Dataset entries

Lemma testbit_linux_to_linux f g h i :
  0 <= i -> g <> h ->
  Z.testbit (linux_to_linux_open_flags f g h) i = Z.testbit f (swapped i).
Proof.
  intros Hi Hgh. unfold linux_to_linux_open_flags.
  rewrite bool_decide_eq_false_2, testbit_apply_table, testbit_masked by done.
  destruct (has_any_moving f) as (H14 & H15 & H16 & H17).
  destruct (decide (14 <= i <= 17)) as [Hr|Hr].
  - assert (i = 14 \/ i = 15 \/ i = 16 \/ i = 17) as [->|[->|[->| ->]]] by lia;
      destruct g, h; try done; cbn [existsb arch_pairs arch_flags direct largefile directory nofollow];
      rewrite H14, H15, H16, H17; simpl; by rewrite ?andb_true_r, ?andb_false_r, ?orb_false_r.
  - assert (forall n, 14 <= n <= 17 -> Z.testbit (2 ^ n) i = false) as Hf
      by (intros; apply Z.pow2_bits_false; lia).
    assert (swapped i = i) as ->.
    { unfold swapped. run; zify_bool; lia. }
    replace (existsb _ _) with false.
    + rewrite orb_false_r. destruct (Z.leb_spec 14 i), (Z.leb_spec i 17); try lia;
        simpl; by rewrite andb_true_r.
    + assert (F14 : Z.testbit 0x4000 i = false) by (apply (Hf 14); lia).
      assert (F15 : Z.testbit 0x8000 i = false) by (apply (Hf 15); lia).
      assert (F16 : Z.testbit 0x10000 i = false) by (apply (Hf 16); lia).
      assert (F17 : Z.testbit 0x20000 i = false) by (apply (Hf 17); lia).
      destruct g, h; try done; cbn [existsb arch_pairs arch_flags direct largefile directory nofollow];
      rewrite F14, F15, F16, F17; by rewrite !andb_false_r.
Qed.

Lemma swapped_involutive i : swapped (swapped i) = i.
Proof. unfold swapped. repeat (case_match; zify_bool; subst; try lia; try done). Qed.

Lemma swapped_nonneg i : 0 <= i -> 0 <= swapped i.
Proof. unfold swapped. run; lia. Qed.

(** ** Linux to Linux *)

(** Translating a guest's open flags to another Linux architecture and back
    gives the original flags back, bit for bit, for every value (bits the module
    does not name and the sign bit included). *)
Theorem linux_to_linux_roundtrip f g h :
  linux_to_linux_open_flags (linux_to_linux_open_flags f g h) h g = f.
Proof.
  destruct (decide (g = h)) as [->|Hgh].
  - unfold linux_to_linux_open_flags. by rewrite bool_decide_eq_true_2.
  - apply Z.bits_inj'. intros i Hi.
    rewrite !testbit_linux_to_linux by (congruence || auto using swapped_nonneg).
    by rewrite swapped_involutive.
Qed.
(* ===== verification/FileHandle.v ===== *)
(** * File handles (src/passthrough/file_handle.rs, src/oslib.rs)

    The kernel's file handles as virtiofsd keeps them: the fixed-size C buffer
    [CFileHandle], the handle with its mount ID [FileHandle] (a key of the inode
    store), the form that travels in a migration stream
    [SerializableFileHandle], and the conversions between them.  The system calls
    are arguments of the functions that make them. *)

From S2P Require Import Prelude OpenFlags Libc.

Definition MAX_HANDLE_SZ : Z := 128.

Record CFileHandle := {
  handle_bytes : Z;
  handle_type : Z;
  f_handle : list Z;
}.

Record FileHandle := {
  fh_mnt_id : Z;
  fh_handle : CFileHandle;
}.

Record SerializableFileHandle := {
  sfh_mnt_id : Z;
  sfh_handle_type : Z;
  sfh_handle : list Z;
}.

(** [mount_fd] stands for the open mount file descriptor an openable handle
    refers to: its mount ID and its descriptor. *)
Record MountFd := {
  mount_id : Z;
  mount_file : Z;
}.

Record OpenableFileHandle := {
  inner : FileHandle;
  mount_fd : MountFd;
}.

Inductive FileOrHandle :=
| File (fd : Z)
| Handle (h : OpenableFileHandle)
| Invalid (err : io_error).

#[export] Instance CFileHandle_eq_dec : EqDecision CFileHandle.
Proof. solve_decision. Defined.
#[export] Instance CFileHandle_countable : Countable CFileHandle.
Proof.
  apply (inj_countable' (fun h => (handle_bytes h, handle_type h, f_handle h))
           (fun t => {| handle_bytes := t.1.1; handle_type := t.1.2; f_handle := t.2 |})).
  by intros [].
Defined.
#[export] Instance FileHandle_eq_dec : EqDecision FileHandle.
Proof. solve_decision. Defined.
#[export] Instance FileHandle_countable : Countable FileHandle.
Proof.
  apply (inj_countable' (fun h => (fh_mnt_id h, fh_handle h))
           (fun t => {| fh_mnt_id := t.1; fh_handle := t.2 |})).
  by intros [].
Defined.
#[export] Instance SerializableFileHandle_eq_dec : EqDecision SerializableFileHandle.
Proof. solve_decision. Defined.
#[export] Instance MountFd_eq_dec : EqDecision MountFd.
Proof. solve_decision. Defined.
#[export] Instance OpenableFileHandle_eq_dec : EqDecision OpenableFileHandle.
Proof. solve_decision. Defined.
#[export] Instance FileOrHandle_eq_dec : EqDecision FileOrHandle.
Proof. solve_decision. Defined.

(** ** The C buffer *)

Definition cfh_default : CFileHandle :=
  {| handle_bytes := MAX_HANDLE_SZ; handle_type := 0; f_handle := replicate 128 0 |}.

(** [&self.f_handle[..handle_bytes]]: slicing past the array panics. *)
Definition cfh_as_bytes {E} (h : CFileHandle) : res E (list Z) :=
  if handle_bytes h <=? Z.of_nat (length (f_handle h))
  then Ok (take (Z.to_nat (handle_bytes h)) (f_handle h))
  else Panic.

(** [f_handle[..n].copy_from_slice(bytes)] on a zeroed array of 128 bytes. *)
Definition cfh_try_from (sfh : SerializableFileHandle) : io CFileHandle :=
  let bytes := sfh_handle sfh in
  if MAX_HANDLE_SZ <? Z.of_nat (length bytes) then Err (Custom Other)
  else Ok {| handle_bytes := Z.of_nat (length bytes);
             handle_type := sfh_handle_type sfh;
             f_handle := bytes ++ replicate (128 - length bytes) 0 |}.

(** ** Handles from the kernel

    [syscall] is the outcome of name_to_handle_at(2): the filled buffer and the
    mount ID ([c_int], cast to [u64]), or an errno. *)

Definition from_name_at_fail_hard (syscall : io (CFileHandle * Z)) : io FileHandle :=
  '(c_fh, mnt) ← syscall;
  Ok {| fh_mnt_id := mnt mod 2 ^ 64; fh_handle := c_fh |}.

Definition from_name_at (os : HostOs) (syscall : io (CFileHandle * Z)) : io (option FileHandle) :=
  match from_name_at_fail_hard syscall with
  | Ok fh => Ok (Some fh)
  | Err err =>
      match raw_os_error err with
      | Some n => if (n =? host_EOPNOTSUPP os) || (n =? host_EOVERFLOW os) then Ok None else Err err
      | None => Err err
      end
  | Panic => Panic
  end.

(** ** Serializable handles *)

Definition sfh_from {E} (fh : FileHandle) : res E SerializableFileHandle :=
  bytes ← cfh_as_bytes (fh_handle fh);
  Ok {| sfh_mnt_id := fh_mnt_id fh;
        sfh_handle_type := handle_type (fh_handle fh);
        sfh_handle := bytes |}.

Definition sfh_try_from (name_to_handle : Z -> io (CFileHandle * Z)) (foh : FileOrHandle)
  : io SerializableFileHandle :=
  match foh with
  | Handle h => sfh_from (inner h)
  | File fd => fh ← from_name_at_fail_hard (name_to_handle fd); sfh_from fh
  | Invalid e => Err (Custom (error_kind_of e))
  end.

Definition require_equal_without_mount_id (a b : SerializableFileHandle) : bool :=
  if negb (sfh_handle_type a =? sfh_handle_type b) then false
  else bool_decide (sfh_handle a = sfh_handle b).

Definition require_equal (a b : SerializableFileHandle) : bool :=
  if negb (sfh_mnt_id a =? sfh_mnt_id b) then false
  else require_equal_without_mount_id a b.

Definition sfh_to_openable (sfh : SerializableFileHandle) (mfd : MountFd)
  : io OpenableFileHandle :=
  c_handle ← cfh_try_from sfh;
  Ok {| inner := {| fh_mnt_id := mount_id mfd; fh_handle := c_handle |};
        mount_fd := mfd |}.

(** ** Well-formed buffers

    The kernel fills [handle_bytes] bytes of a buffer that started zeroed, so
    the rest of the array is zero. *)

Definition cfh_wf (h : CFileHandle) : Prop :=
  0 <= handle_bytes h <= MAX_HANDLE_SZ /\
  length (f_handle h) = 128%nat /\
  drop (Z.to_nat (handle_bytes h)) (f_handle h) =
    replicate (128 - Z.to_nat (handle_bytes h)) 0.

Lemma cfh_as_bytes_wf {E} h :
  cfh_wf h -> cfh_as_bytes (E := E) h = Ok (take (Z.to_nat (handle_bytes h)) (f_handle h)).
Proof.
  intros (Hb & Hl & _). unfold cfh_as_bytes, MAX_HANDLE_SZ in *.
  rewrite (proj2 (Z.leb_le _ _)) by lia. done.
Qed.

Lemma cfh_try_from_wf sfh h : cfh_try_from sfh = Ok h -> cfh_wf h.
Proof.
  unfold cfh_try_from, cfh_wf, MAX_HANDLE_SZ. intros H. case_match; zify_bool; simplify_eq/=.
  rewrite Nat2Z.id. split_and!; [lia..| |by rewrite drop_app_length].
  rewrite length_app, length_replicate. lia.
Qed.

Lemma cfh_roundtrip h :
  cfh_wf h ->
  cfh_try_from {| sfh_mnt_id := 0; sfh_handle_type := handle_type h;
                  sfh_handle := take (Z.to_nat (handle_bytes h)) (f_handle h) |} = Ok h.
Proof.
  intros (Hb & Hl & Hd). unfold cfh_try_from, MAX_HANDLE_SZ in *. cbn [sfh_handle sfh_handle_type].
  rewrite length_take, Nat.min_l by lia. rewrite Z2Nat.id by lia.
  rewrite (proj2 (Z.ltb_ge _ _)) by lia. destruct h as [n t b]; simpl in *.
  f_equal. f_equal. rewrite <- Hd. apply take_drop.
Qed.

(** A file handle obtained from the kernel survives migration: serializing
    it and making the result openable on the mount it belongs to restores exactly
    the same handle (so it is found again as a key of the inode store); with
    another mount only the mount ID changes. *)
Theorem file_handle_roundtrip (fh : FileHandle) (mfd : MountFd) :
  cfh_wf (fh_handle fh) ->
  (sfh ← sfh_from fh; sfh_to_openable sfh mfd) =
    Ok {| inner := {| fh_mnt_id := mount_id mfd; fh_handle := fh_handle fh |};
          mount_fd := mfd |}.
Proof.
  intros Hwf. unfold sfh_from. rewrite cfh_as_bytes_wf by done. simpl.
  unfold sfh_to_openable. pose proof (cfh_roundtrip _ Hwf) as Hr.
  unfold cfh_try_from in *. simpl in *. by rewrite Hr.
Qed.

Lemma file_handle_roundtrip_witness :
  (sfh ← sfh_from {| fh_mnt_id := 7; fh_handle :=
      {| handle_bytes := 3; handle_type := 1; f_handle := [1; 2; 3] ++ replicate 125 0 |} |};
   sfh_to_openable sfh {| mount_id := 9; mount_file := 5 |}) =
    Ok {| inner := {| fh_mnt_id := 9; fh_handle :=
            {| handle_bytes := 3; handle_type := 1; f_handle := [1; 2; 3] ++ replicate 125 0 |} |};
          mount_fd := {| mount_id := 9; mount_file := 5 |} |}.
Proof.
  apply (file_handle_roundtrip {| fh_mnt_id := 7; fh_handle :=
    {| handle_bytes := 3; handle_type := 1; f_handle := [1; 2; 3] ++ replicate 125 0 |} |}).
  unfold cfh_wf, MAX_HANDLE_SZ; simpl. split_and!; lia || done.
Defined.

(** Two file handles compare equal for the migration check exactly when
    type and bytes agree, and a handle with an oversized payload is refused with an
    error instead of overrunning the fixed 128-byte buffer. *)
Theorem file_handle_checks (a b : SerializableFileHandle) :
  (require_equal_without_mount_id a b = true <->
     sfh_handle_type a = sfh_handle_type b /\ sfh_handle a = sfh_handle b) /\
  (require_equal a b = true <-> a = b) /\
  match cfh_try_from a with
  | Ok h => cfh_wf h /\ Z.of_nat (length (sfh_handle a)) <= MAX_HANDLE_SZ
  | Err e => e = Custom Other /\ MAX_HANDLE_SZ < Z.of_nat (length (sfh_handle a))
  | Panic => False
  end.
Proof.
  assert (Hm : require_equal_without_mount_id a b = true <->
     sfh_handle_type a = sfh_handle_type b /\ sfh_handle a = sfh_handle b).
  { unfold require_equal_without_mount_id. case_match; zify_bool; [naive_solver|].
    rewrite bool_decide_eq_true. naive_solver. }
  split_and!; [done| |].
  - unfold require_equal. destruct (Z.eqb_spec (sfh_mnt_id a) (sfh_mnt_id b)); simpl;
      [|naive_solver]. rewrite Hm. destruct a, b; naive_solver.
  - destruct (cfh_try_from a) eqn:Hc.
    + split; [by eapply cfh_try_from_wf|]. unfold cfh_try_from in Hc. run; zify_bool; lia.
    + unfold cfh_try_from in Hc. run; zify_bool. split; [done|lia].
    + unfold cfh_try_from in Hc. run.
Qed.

TASK DIRECTIONS:
Set down exactly the lines that begin the records and continue through the line bearing "destruct (has_any_moving f)"; include both ends.

RESULT OF THE TASK:
Lemma testbit_linux_to_linux f g h i :
  0 <= i -> g <> h ->
  Z.testbit (linux_to_linux_open_flags f g h) i = Z.testbit f (swapped i).
Proof.
  intros Hi Hgh. unfold linux_to_linux_open_flags.
  rewrite bool_decide_eq_false_2, testbit_apply_table, testbit_masked by done.
  destruct (has_any_moving f) as (H14 & H15 & H16 & H17).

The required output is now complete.